Tuesday, November 22, 2011

William Aramony Ushered in a New, More Difficult Era

To the younger generation of nonprofit professionals, the name Aramony may have little meaning. To those of us with more history in the sector, William Aramony’s actions and the public response marked the beginning of the end of a long held public trust in the work and motives of nonprofit leaders. His passing last week provides an opportunity for reflection.

Mr. Aramony's twenty years of leadership had built one of the first national 'brand names' for a nonprofit. But his career ended in disgrace in 1992 and six years in prison when he and two of his executive team were convicted of fraud and other ethical breaches. He shattered the illusion of nonprofit leaders somehow being different from regular people and not subject to the same temptations and failings – a perception that all nonprofits are working under some sort of unwritten ‘vow of poverty’ and always able to place the needs of others before themselves.

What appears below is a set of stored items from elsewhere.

(** [Interpreter.__init__], with the enums and structs of the imported modules in
the order of their dictionaries. *)
Definition new_context (program : NativeProgram) (spaces : gmap ustring function_table)
    (enums_of_modules : list (ustring * EnumDeclaration)) (tables : gmap ustring import_table)
    (structs_of_modules : list (ustring * StructDeclaration)) : program_context :=
  let all_enums := foldl (λ m d, dict_put m (enum_name d) d) enums_of_modules (enums program) in
  mk_context
    (dict_update (dict_update ∅ structs_of_modules) ((λ d, (struct_name d, d)) <$> structs program))
    (dict_update ∅ (builtin_constructors ++ concat ((λ e : ustring * EnumDeclaration, enum_constructors e.2) <$> all_enums)))
    spaces tables.

Definition new_interpreter (program : NativeProgram) (import_names : import_table) : interp :=
  mk_interp [∅] (function_dict (declarations program)) import_names 0 [] [].

Definition MAX_CALL_DEPTH : Z := 512.

(** * Tasks *)

Inductive task :=
  | Evaluate (e : Expression)
  | Execute (s : Statement)
  | ExecuteBlock (b : Block) (create_scope : bool)
  | CallFunction (f : FunctionDeclaration) (arguments : list rvalue) (namespace : option function_table)
      (import_names : option import_table)
  | WhileLoop (condition : Expression) (body : Block) (result : rvalue).

(** The validator that runtime_alignment.py passes to the compiler's inference. *)
Definition _RuntimeAggregateValidator : AggregateValidator := {|
  aggregate_is_sensitive := λ t, Done (contains_named capability_names t);
  aggregate_validate_type := λ _ _, Done ();
|}.

(** An enum declaration for the inference, which reads its parameters only. *)
Definition enum_shape (c : _EnumConstructor) (l : SourceLocation) : declaration :=
  EnumOf (mk_enum (constructor_enum c) [] l (constructor_type_parameters c)).

Section interpreter.
Context (env : host) (program : program_context) (limit : nat).
(** The text of a [SemanticError] of the compiler's inference, which
[contract_error] leaves out. *)
Context (semantic_message : contract_error → ustring).

Section step.
Context (run : task → act rvalue).

Definition evaluate (e : Expression) : act rvalue := run (Evaluate e).
Definition call_function (f : FunctionDeclaration) (arguments : list rvalue) : act rvalue :=
  run (CallFunction f arguments None None).

(** * Calls *)

Definition mentions_capability (types : list TypeNode) : bool := existsb (contains_named capability_names) types.

(** The error of a call whose type parameters cannot be inferred. *)
Definition inference_failure {A} (subject label_security label_normal : ustring) (capability_related : bool)
    (e : contract_error) (l : SourceLocation) : act A :=
  match e with
  | SemanticError code _ =>
      if capability_related || (24 =? code / 100) then
        error 3401 (subject ++ semantic_message e ++ label_security) l
      else error 3106 (subject ++ semantic_message e ++ label_normal) l
  | _ => failed (contract_failure e)
  end.

(** [_type_ref]. *)
Definition _type_ref (t : TypeNode) (l : SourceLocation) : TypeRef := mk_type_ref (render_type <$> alternatives t) l.

(** The function with its type parameters replaced. *)
Definition concrete_function (f : FunctionDeclaration) (mapping : gmap ustring TypeNode) : contract_result FunctionDeclaration :=
  params ← outcome_map (λ p,
      pattern ← function_type f (Some (parameter_type p));
      Done (mk_parameter (parameter_name p)
              (_type_ref (substitute_type mapping pattern) (type_location (parameter_type p))) (parameter_location p)))
    (parameters f);
  result ← match return_type f with
           | None => Done None
           | Some r =>
               pattern ← function_type f (Some r);
               Done (Some (_type_ref (substitute_type mapping pattern) (type_location r)))
           end;
  Done (mk_function (function_name f) params result (body f) (function_location f) false [] false).

Definition call_generic (f : FunctionDeclaration) (arguments : list rvalue) (namespace : option function_table)
    (import_names : option import_table) : act rvalue :=
  runtime_types ← with_heap (λ h, outcome_map (_runtime_type_node h) arguments);
  let quoted_name := u "'" ++ function_name f ++ u "'" in
  match infer_function_mapping f runtime_types (function_location f) with
  | NoFuel => λ s, (NoFuel, s)
  | Raise e =>
      inference_failure (quoted_name ++ w " generic çağrısı runtime'da çıkarılamadı: ")
        (w ". Sınıflandırma: capability type-integrity ihlali.")
        (w ". Sınıflandırma: normal runtime generic tip uyuşmazlığı; capability ihlali değildir.")
        (mentions_capability runtime_types) e (function_location f)
  | Done mapping =>
      if mentions_capability mapping.*2 then
        error 3401 (quoted_name ++ w " generic çağrısına capability tipi bağlanamaz.") (function_location f)
      else
        concrete ← of_contract (concrete_function f (as_map mapping));
        run (CallFunction concrete arguments namespace import_names)
  end.

Fixpoint check_parameters (name : ustring) (params : list FunctionParameter) (arguments : list rvalue) : act () :=
  match params, arguments with
  | p :: params, v :: arguments =>
      _ ← require_type (u "'" ++ name ++ w "' çağrısında '" ++ parameter_name p ++ u "' parametresi")
            (names (parameter_type p)) v (parameter_location p);
      check_parameters name params arguments
  | _, _ => mret ()
  end.

Fixpoint define_parameters (params : list FunctionParameter) (arguments : list rvalue) : act () :=
  match params, arguments with
  | p :: params, v :: arguments => _ ← define (parameter_name p) v false; define_parameters params arguments
  | _, _ => mret ()
  end.

(** The body in its own frame. *)
Definition call_body (f : FunctionDeclaration) (arguments : list rvalue) : act rvalue :=
  _ ← define_parameters (parameters f) arguments;
  result ← catch (run (ExecuteBlock (body f) false))
             (λ g, match g with ReturnSignal v => mret v | _ => signalled g end);
  match return_type f with
  | None => mret result
  | Some r =>
      _ ← require_type (u "'" ++ function_name f ++ w "' dönüş değeri") (names r) result (function_location f);
      mret result
  end.

(** [_call_function] of runtime_alignment.py. *)
Definition _call_function (f : FunctionDeclaration) (arguments : list rvalue) (namespace : option function_table)
    (import_names : option import_table) : act rvalue :=
  if bool_decide (function_type_parameters f ≠ []) then call_generic f arguments namespace import_names
  else if negb (length arguments =? length (parameters f))%nat then
    error 3101 (u "'" ++ function_name f ++ w "' için " ++ str_int (Z.of_nat (length (parameters f))) ++
                w " argüman bekleniyor, " ++ str_int (Z.of_nat (length arguments)) ++ u " verildi.") (function_location f)
  else
    _ ← check_parameters (function_name f) (parameters f) arguments;
    previous ← ask (λ s, s);
    if MAX_CALL_DEPTH <=? depth previous then
      error 3105 (w "Çağrı derinliği sınırı aşıldı (512); sonsuz özyineleme olabilir.") (function_location f)
    else
      _ ← update (set_frame [∅] (default (functions previous) namespace) (default (imports previous) import_names)
                    (depth previous + 1));
      ensure (call_body f arguments)
        (λ s, set_frame (environment previous) (functions previous) (imports previous) (depth s - 1) s).

(** * Statements *)

Fixpoint execute_all (result : rvalue) (l : list Statement) : act rvalue :=
  match l with
  | [] => mret result
  | s :: l => result ← run (Execute s); execute_all result l
  end.

Definition scoped {A} (body : act A) : act A := _ ← update push_scope; ensure body pop_scope.

(** [_execute_block]. *)
Definition _execute_block (b : Block) (create_scope : bool) : act rvalue :=
  let body := execute_all RUnit (statements b) in
  if create_scope then scoped body else body.

(** What the body of a loop tells it: go on with a result, skip, stop. *)
Inductive loop_step :=
  | Continue (result : rvalue)
  | Skip
  | Stop.

Definition loop_body (body : act rvalue) : act loop_step :=
  catch (v ← body; mret (Continue v))
    (λ g, match g with ContinueSignal => mret Skip | BreakSignal => mret Stop | _ => signalled g end).

(** [for item in iterable]. *)
Fixpoint for_items (variable : ustring) (body : Block) (result : rvalue) (items : list rvalue) : act rvalue :=
  match items with
  | [] => mret result
  | item :: items =>
      step ← scoped (_ ← define variable item false; loop_body (run (ExecuteBlock body false)));
      match step with
      | Skip => for_items variable body result items
      | Stop => mret result
      | Continue (RError m) => mret (RError m)
      | Continue v => for_items variable body v items
      end
  end.

(** A round of [while]. *)
Definition while_step (condition : Expression) (body : Block) (result : rvalue) : act rvalue :=
  c ← evaluate condition;
  if is_ks_error c then mret c
  else if negb (truthy c) then mret result
  else
    step ← loop_body (run (ExecuteBlock body true));
    match step with
    | Skip => run (WhileLoop condition body result)
    | Stop => mret result
    | Continue (RError m) => mret (RError m)
    | Continue v => run (WhileLoop condition body v)
    end.

(** [_execute_statement]. *)
Definition _execute_statement (s : Statement) : act rvalue :=
  match s with
  | LetStatement name is_mutable value _ _ =>
      v ← evaluate value; _ ← define name v is_mutable; mret RUnit
  | ReturnStatement value _ =>
      v ← match value with None => mret RUnit | Some e => evaluate e end;
      signalled (ReturnSignal v)
  | ExpressionStatement e _ => evaluate e
  | IfStatement condition then_block else_branch _ =>
      c ← evaluate condition;
      if is_ks_error c then mret c
      else if truthy c then run (ExecuteBlock then_block true)
      else
        match else_branch with
        | Some (ElseBlock b) => run (ExecuteBlock b true)
        | Some (ElseIf s) => run (Execute s)
        | None => mret RUnit
        end
  | WhileStatement condition body _ => run (WhileLoop condition body RUnit)
  | ForStatement variable iterable body l =>
      v ← evaluate iterable;
      match v with
      | RError _ => mret v
      | RList items => for_items variable body RUnit items
      | _ => error 3101 (w "'for ... in' yalnızca List üzerinde çalışır.") l
      end
  | BreakStatement _ => signalled BreakSignal
  | ContinueStatement _ => signalled ContinueSignal
  end.

(** * Expressions *)

Definition overflow_literal (z : Z) : rt ustring :=
  text ← int_str z; Done (w "KS3501: Int literal çalışma anında 64-bit aralığı aştı: " ++ text).

(** A [Literal]; the scanner puts no other value into it. *)
Definition literal_value (v : literal) : act rvalue :=
  match v with
  | LitBool b => mret (RBool b)
  | LitValue (VText s) => mret (RString s)
  | LitValue (VInt z) =>
      if in_int64 z then mret (RInt z) else text ← check (λ _, overflow_literal z); mret (RError text)
  | LitValue (VFloat whole fraction) => mret (RFloat (float_of_digits whole fraction))
  | LitValue VNone | LitValue (VSegments _) => outside (u "literal")
  end.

His actions and trial either initiated or accelerated a collapse of trust in the nonprofit sector and forfeited the "benefit of the doubt". Within a short period of time, nonprofits were increasingly being asked to prove how funds from donors and finders were used and the media jumped on the headline potential of big nonprofit salaries and hints of scandal that continues to this day. The focus became “how are funds used?” – meaning, are you using funds to enrich organization insiders, rather than a more appropriate focus of "what impact are you having?"

Looking back, I am certain that increased expectations of accountability from nonprofits were already beginning to happen, but it is interesting to consider how it might have evolved differently without this particular incident.


J.E, Smith said...

I generally agree with your observations, but you left out one group that shared responsibility for what happened in the Aramony case: those who served on the United Way of America Board of Directors at that time. They abdicated their fiduciary oversight responsibility, at least in part because Mr. Aramony was living a corporate lifestyle not unlike their own. In hindsight, the Aramony case hastened something that was going to happen anyway.

Anonymous said...

Odd that you did not mention where he worked. I learned that from commenter.